Analysis – By Maud Jullien
The fact that Bemba was convicted for sexual violence is significant. Many Congolese suspects have been accused of such crimes, but this is the first guilty verdict.
It will send the message to high-ranking soldiers and militiamen in the DRC that they are responsible for preventing sexual violence.
But in Congo, despite his murky record, Jean-Pierre Bemba still enjoys significant popularity.
There was also hope from part of the opposition that he would be released in time to run in the next presidential election, which is scheduled for the end of this year.

Welcoming the verdict, ICC chief prosecutor Fatou Bensouda said: “While the reality of the crimes is appalling, the significance of this decision is to be celebrated.

“What this decision affirms is that commanders are responsible for the acts of the forces under their control.”
Carrie Comer, from the International Federation for Human Rights, said the verdict was “a historic moment for victims of such unspeakable atrocities”.

It was “a strong message from ICC judges that commanders must prevent and punish war crimes,” she wrote on Twitter.

It is alleged that for a period of five months Bemba’s Movement for the Liberation of Congo (MLC) rebel fighters killed hundred of civilians, raped women and looted.

The court heard horrific accounts, including how a man, his wife, his daughters and his granddaughter were all gang-raped by militiamen.

In 1998, Jean-Pierre Bemba was helped by Uganda to form MLC rebel group which saw him become vice-president under a peace deal in 2003.

In 2006, he lost the run-off election to President Joseph Kabila but got most votes in western DR Congo, including Kinshasa
After clashes in Kinshasa, in 2007, he fled to Belgium but was arrested in Brussels the following year and handed over to ICC.

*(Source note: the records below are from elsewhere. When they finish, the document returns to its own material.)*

(** Opcodes are the 6-bit values that index [instr_table]. *)
Module OpCode.
Definition ADD : Z := 0.
Definition DP3 : Z := 1.
Definition DP4 : Z := 2.
Definition DPH : Z := 3.
Definition MUL : Z := 8.
Definition SGE : Z := 9.
Definition SLT : Z := 10.
Definition FLR : Z := 11.
Definition MAX : Z := 12.
Definition MIN : Z := 13.
Definition RCP : Z := 14.
Definition RSQ : Z := 15.
Definition MOVA : Z := 18.
Definition MOV : Z := 19.
Definition DPHI : Z := 24.
Definition SGEI : Z := 26.
Definition SLTI : Z := 27.
Definition NOP : Z := 33.
Definition END : Z := 34.
Definition BREAKC : Z := 35.
Definition CALL : Z := 36.
Definition CALLC : Z := 37.
Definition CALLU : Z := 38.
Definition IFU : Z := 39.
Definition IFC : Z := 40.
Definition LOOP : Z := 41.
Definition JMPC : Z := 44.
Definition JMPU : Z := 45.
Definition CMP : Z := 46.
Definition MADI : Z := 48.
Definition MAD : Z := 56.

(** Modelled from the spec: [OpCode::EffectiveOpCode] is declared in the
    absent [shader_bytecode.h].  The opcodes of the MAD form, of the MADI
    form and of CMP span several 6-bit values (eight, eight and two rows
    of [instr_table]); the effective opcode is the first of each range. *)
Definition EffectiveOpCode (op : Z) : Z :=
  if (56 <=? op) && (op <=? 63) then MAD
  else if (48 <=? op) && (op <=? 55) then MADI
  else if (46 <=? op) && (op <=? 47) then CMP
  else op.

(** Modelled from the spec: [OpCode::Info::SrcInversed] of the absent
    [shader_bytecode.h].  The inverted forms are the arithmetic opcodes
    whose wide source is src2 (the "I" variants). *)
Definition SrcInversed (op : Z) : bool :=
  (op =? DPHI) || (op =? SGEI) || (op =? SLTI).
End OpCode.

Inductive RegisterType := Input | Temporary | FloatUniform | Output.

(** Modelled from the spec: a source register is a 7-bit index selecting
    among input (0..15), temporary (16..31) and float-uniform (32..127)
    registers. *)
Abbreviation SourceRegister := Z (only parsing).

Definition GetRegisterType (r : SourceRegister) : RegisterType :=
  if r <? 16 then Input else if r <? 32 then Temporary else FloatUniform.

Definition GetIndex (r : SourceRegister) : Z :=
  if r <? 16 then r else if r <? 32 then r - 16 else r - 32.

(** Modelled from the spec: a destination register is an output register
    (0..15) or a temporary (16..31). *)
Abbreviation DestRegister := Z (only parsing).

Definition DestRegisterType (r : DestRegister) : RegisterType :=
  if r <? 16 then Output else Temporary.

Definition DestIndex (r : DestRegister) : Z :=
  if r <? 16 then r else r - 16.

(** Comparison operators of CMP, in the order of the recompiler's
    [cmp] table. *)
Module CompareOp.
Definition Equal : Z := 0.
Definition NotEqual : Z := 1.
Definition LessThan : Z := 2.
Definition LessEqual : Z := 3.
Definition GreaterThan : Z := 4.
Definition GreaterEqual : Z := 5.
End CompareOp.

Inductive FlowControlType := Or | And | JustX | JustY.

Record CommonFields := mkCommon {
  operand_desc_id : Z;
  src1 : SourceRegister;
  src2 : SourceRegister;
  src1i : SourceRegister;
  src2i : SourceRegister;
  address_register_index : Z;
  compare_op_x : Z;
  compare_op_y : Z;
  dest : DestRegister
}.

Record FlowControlFields := mkFlow {
  num_instructions : Z;
  dest_offset : Z;
  op : FlowControlType;
  bool_uniform_id : Z;
  int_uniform_id : Z;
  refx : Z;
  refy : Z
}.

Record MadFields := mkMad {
  mad_operand_desc_id : Z;
  mad_src1 : SourceRegister;
  mad_src2 : SourceRegister;
  mad_src3 : SourceRegister;
  mad_src2i : SourceRegister;
  mad_src3i : SourceRegister;
  mad_dest : DestRegister
}.

Record Instruction := mkInstruction {
  opcode : Z;
  common : CommonFields;
  flow_control : FlowControlFields;
  mad : MadFields
}.

(** The decoded operand descriptor. *)
Record SwizzlePattern := mkSwizzle {
  dest_mask : Z;
  negate_src1 : bool;
  src1_selector : Z;
  negate_src2 : bool;
  src2_selector : Z;
  negate_src3 : bool;
  src3_selector : Z
}.

Definition GetRawSelector (swiz : SwizzlePattern) (src_num : Z) : Z :=
  match src_num with
  | 1 => src1_selector swiz
  | 2 => src2_selector swiz
  | _ => src3_selector swiz
  end.

(** Modelled from the spec: [SwizzlePattern::DestComponentEnabled] of the
    absent [shader_bytecode.h].  Component 0 (X) is the most significant
    bit of the 4-bit mask, as the BLENDPS immediate of
    [Compile_DestEnable] also reads it. *)
Definition DestComponentEnabled (swiz : SwizzlePattern) (i : Z) : bool :=
  negb (Z.land (dest_mask swiz) (Z.shiftr 8 i) =? 0).

Definition default_common : CommonFields := mkCommon 0 0 0 0 0 0 0 0 0.
Definition default_flow : FlowControlFields := mkFlow 0 0 Or 0 0 0 0.
Definition default_mad : MadFields := mkMad 0 0 0 0 0 0 0.
Definition default_swizzle : SwizzlePattern :=
  mkSwizzle 15 false 27 false 27 false 27.

(** An instruction of the common form. *)
Definition common_instr (opc : Z) (c : CommonFields) : Instruction :=
  mkInstruction opc c default_flow default_mad.

(** An instruction of the flow-control form. *)
Definition flow_instr (opc : Z) (f : FlowControlFields) : Instruction :=
  mkInstruction opc default_common f default_mad.

(** An instruction of the MAD form. *)
Definition mad_instr (opc : Z) (m : MadFields) : Instruction :=
  mkInstruction opc default_common default_flow m.

Definition nop_instr : Instruction :=
  mkInstruction OpCode.NOP default_common default_flow default_mad.

Definition end_instr : Instruction :=
  mkInstruction OpCode.END default_common default_flow default_mad.

End Pica.

(** ** The host: registers, operands and the instructions the emitter is
    asked for *)

Module X64.

(** [Gen::X64Reg] names general-purpose and vector registers alike. *)
Inductive X64Reg :=
  | RAX | RBX | RCX | RDX | RSI | RDI | R8 | R9 | R10 | R11 | R12 | R13
  | R14 | R15
  | XMM0 | XMM1 | XMM2 | XMM3 | XMM4 | XMM14 | XMM15.

(** The number of a register in the enumeration. *)
Definition reg_index (r : X64Reg) : Z :=
  match r with
  | RAX => 0 | RBX => 1 | RCX => 2 | RDX => 3 | RSI => 4 | RDI => 5
  | R8 => 6 | R9 => 7 | R10 => 8 | R11 => 9 | R12 => 10 | R13 => 11
  | R14 => 12 | R15 => 13
  | XMM0 => 14 | XMM1 => 15 | XMM2 => 16 | XMM3 => 17 | XMM4 => 18
  | XMM14 => 19 | XMM15 => 20
  end.

Definition reg_eqb (a b : X64Reg) : bool := reg_index a =? reg_index b.

Inductive OpArg :=
  | R (r : X64Reg)
  | MDisp (base : X64Reg) (disp : Z)
  | MComplex (base index : X64Reg) (scale disp : Z)
  | Imm8 (v : Z)
  | Imm32 (v : Z)
  | ImmPtr (p : Z).

Inductive CCFlags := CC_Z | CC_NZ.

(** The comparison predicates of CMPPS and CMPSS. *)
Inductive SSECompare :=
  | CMP_EQ | CMP_LT | CMP_LE | CMP_UNORD | CMP_NEQ | CMP_NLT | CMP_NLE
  | CMP_ORD.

Mr. Bemba has been on trial since 2010.

His lawyers argued that once the troops had crossed the border they were no longer under his command, but under the then-CAR President Ange-Felix Patasse.
But the presiding judge ruled that Bemba had effective control over the troops and was therefore “criminally responsible”.

Mr Bemba led the MLC during DR Congo’s brutal civil war. He is the son of a prominent businessman and a former assistant to ex-Congolese President Mobutu Sese Seko.

After a peace deal in DR Congo in 2003, he laid down his arms and joined an interim government.

Bemba is the most senior figure to face judgement at the court and only the third person to be convicted since the court’s founding in 2002.

Germain Katanga and Thomas Lubanga, both Congolese former warlords, have previously been found guilty of offences.